Les nouvelles contaminations restent assez ciblées géographiquement. D'après le rapport de l'ONU, les trois quarts des nouveaux cas survenus en 2013 concernent seulement 15 pays : l'Afrique du Sud, le Brésil, le Cameroun, la Chine, les Etats-Unis, la Russie, l'Inde, l'Indonésie, le Kenya, le Mozambique, le Nigeria, la Tanzanie, l'Ouganda, la Zambie et le Zimbabwe.
Dans les principaux foyers africains et asiatiques, le nombre de contaminations diminuent d'année en année (-6% depuis 2005), ce qui pousse tout de même à l'optimisme. Ce n'est pas le cas pour les pays occidentaux, où les infections ont progressé de 8 % en Amérique du Nord, ainsi qu'en Europe occidentale et centrale. "On a tendance à croire que l'épidémie est stabilisée en Europe de l'Ouest, mais c'est une erreur, tempère Christian Andreo. Certains groupes restent très exposés : c'est le cas des homosexuels masculins pour qui l'épidémie est toujours très dynamique. Limiter les contaminations chez ces populations est un défi qu'il va falloir relever pour éradiquer le virus".

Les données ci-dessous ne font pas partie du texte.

(** [rm] and [rmdir] remove exactly the named subtree.  When the call
    returns, either nothing changed, which only a forced [rm] of a missing
    operand may do, or every path at or below the operand is gone and every
    other entry is untouched; a directory goes only with [recursive], or by
    [rmdir] when it was empty, and the counter drops by the bytes of the
    subtree. *)
Theorem removal_effect path cwd recursive force is_rmdir v v' :
  vfs_ok v →
  (if is_rmdir : bool then rmdir path cwd v = (Ok tt, v')
   else remove path cwd recursive force v = (Ok true, v')) →
  (is_rmdir = false ∧ force = true ∧ v' = v ∧
   view (v_root v) (target v path cwd) = None) ∨
  (∃ n, lookup_path (v_root v) (target v path cwd) = Some n ∧
   target v path cwd ≠ [] ∧
   (if is_rmdir then ∃ m, n = VFSDirectory m []
    else is_directory n = true → recursive = true) ∧
   (∀ qs, view (v_root v') qs =
      if decide (target v path cwd `prefix_of` qs) then None else view (v_root v) qs) ∧
   v_used v' = v_used v - dyn_bytes n).
Proof.
  intros Hv. destruct is_rmdir; intros H.
  - apply (rmdir_cases _ _ _ _ _ Hv) in H
      as [[[e ?] _]|(_ & ws & name & m & ch & m' & Hc & Ex & ->)]; [done|]. right.
    exists (VFSDirectory m' []). rewrite (at_child_view _ _ _ _ _ _ _ Hc).
    split_and!; [done| |by eexists| |].
    + rewrite (ac_target _ _ _ _ _ _ _ Hc). by destruct ws.
    + intros qs. by apply (del_view _ _ _ _ _ m ch).
    + cbn. unfold child_bytes. by rewrite Ex.
  - apply (remove_cases _ _ _ _ _ _ _ Hv) in H
      as [[[e ?] _]|[(_ & -> & -> & Hn)|(_ & ws & name & m & ch & n & Hc & Ex & Hd & ->)]];
      [done| |].
    + left. unfold view. by rewrite Hn.
    + right. exists n. rewrite (at_child_view _ _ _ _ _ _ _ Hc).
      split_and!; [done| |done| |].
      * rewrite (ac_target _ _ _ _ _ _ _ Hc). by destruct ws.
      * intros qs. by apply (del_view _ _ _ _ _ m ch).
      * cbn. unfold child_bytes. by rewrite Ex.
Qed.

3 Améliorer le dépistage, surtout dans les populations à risques : encore très limité
Dans Libération, Michel Sidibé pose l'objectif : "Si on arrive à produire un dépistage de routine et si 90 % des personnes séropositives sont traitées, alors la chaîne de contamination est brisée." Une telle politique permettrait, d'ici à 2020, d'empêcher 12 millions de nouvelles infections, et 9 millions de décès, selon le directeur d'Onusida.
"Le plus gros challenge est de réussir à inverser les tendances dans certaines régions du monde où le dépistage n'est pas du tout institué, voire tabou, commente Christian Andreo. On est assez inquiets quand on voit des Etats adopter des lois qui pénalisent l'homosexualité. Elles maintiennent les personnes les plus vulnérables au VIH dans la clandestinité."
C'est par exemple le cas du Nigeria - pays le plus touché par l'épidémie avec l'Afrique du Sud -, qui a entériné en janvier dernier une loi anti-homosexuels. Elle prévoit une peine de dix ans de prison pour les personnes de même sexe affichant publiquement leur relation. Cette loi "a installé un climat de peur", affirme Olumide Femi Makanjuola, à la tête de l'association nigériane Initiative for Human Rights. "Même quand des services sont disponibles, les gens ont peur de demander de l'aide", de crainte d'être stigmatisés comme homosexuels et d'être arrêtés, explique-t-il.
Autre situation de crise : la Russie. Avec près d'un million de personnes infectées par le VIH en 2012 d'après les projections de la CIA (en anglais), le pays se place au douzième rang mondial. "L'épidémie est très liée à l'usage de drogue par injections, commente le directeur de la communication de Aides. Mais la répression en la matière est énorme et bloque tout effort. Aucune disposition n'est mise en place pour garantir l'accès à des dépistages aux toxicomanes. La situation est explosive."
Parce que l'épidémie est mondiale et que les personnes circulent, tous les spécialistes s'accordent à dire que les moyens de lutte doivent être internationalisés, à l'instar de Christian Andreo : "On ne peut pas imaginer qu'on éradiquera le sida en gardant certaines poches d'épidémie sur la planète."